Exercise objective: Read the data and repeat it in full, exactly.

Stored data entries:
◆ ◆ ◆ ◆ ◆
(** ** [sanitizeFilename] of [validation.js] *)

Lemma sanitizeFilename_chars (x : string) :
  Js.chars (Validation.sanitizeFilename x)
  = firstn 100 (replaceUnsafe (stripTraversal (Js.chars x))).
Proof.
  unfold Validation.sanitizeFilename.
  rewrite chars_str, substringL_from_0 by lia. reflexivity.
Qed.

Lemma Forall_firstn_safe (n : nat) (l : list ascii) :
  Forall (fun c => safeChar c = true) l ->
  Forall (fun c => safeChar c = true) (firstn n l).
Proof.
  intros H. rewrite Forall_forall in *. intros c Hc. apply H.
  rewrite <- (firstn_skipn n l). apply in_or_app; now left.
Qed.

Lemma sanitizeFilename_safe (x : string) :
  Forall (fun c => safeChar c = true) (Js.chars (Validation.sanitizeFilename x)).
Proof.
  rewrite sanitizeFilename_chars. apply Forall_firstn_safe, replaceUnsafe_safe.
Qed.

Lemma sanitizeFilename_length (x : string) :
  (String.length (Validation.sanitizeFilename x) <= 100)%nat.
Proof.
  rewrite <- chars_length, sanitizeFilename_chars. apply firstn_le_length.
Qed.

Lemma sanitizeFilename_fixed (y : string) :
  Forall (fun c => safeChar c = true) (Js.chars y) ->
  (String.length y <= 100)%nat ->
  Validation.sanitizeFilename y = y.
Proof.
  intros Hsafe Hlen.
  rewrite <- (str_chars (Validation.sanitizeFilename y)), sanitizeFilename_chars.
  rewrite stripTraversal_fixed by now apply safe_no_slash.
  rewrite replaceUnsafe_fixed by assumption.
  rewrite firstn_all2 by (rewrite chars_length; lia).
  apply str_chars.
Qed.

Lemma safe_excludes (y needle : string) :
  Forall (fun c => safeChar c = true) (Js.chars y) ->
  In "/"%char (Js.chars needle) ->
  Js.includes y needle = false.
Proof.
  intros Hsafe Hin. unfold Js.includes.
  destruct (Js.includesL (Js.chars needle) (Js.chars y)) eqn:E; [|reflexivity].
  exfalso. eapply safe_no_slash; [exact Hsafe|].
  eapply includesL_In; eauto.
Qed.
◆ ◆ ◆ ◆ ◆
Written reply:
(** ** [sanitizeFilename] of [validation.js] *)

Lemma sanitizeFilename_chars (x : string) :
  Js.chars (Validation.sanitizeFilename x)
  = firstn 100 (replaceUnsafe (stripTraversal (Js.chars x))).
Proof.
  unfold Validation.sanitizeFilename.
  rewrite chars_str, substringL_from_0 by lia. reflexivity.
Qed.

Lemma Forall_firstn_safe (n : nat) (l : list ascii) :
  Forall (fun c => safeChar c = true) l ->
  Forall (fun c => safeChar c = true) (firstn n l).
Proof.
  intros H. rewrite Forall_forall in *. intros c Hc. apply H.
  rewrite <- (firstn_skipn n l). apply in_or_app; now left.
Qed.

Lemma sanitizeFilename_safe (x : string) :
  Forall (fun c => safeChar c = true) (Js.chars (Validation.sanitizeFilename x)).
Proof.
  rewrite sanitizeFilename_chars. apply Forall_firstn_safe, replaceUnsafe_safe.
Qed.

Lemma sanitizeFilename_length (x : string) :
  (String.length (Validation.sanitizeFilename x) <= 100)%nat.
Proof.
  rewrite <- chars_length, sanitizeFilename_chars. apply firstn_le_length.
Qed.

Lemma sanitizeFilename_fixed (y : string) :
  Forall (fun c => safeChar c = true) (Js.chars y) ->
  (String.length y <= 100)%nat ->
  Validation.sanitizeFilename y = y.
Proof.
  intros Hsafe Hlen.
  rewrite <- (str_chars (Validation.sanitizeFilename y)), sanitizeFilename_chars.
  rewrite stripTraversal_fixed by now apply safe_no_slash.
  rewrite replaceUnsafe_fixed by assumption.
  rewrite firstn_all2 by (rewrite chars_length; lia).
  apply str_chars.
Qed.

Lemma safe_excludes (y needle : string) :
  Forall (fun c => safeChar c = true) (Js.chars y) ->
  In "/"%char (Js.chars needle) ->
  Js.includes y needle = false.
Proof.
  intros Hsafe Hin. unfold Js.includes.
  destruct (Js.includesL (Js.chars needle) (Js.chars y)) eqn:E; [|reflexivity].
  exfalso. eapply safe_no_slash; [exact Hsafe|].
  eapply includesL_In; eauto.
Qed.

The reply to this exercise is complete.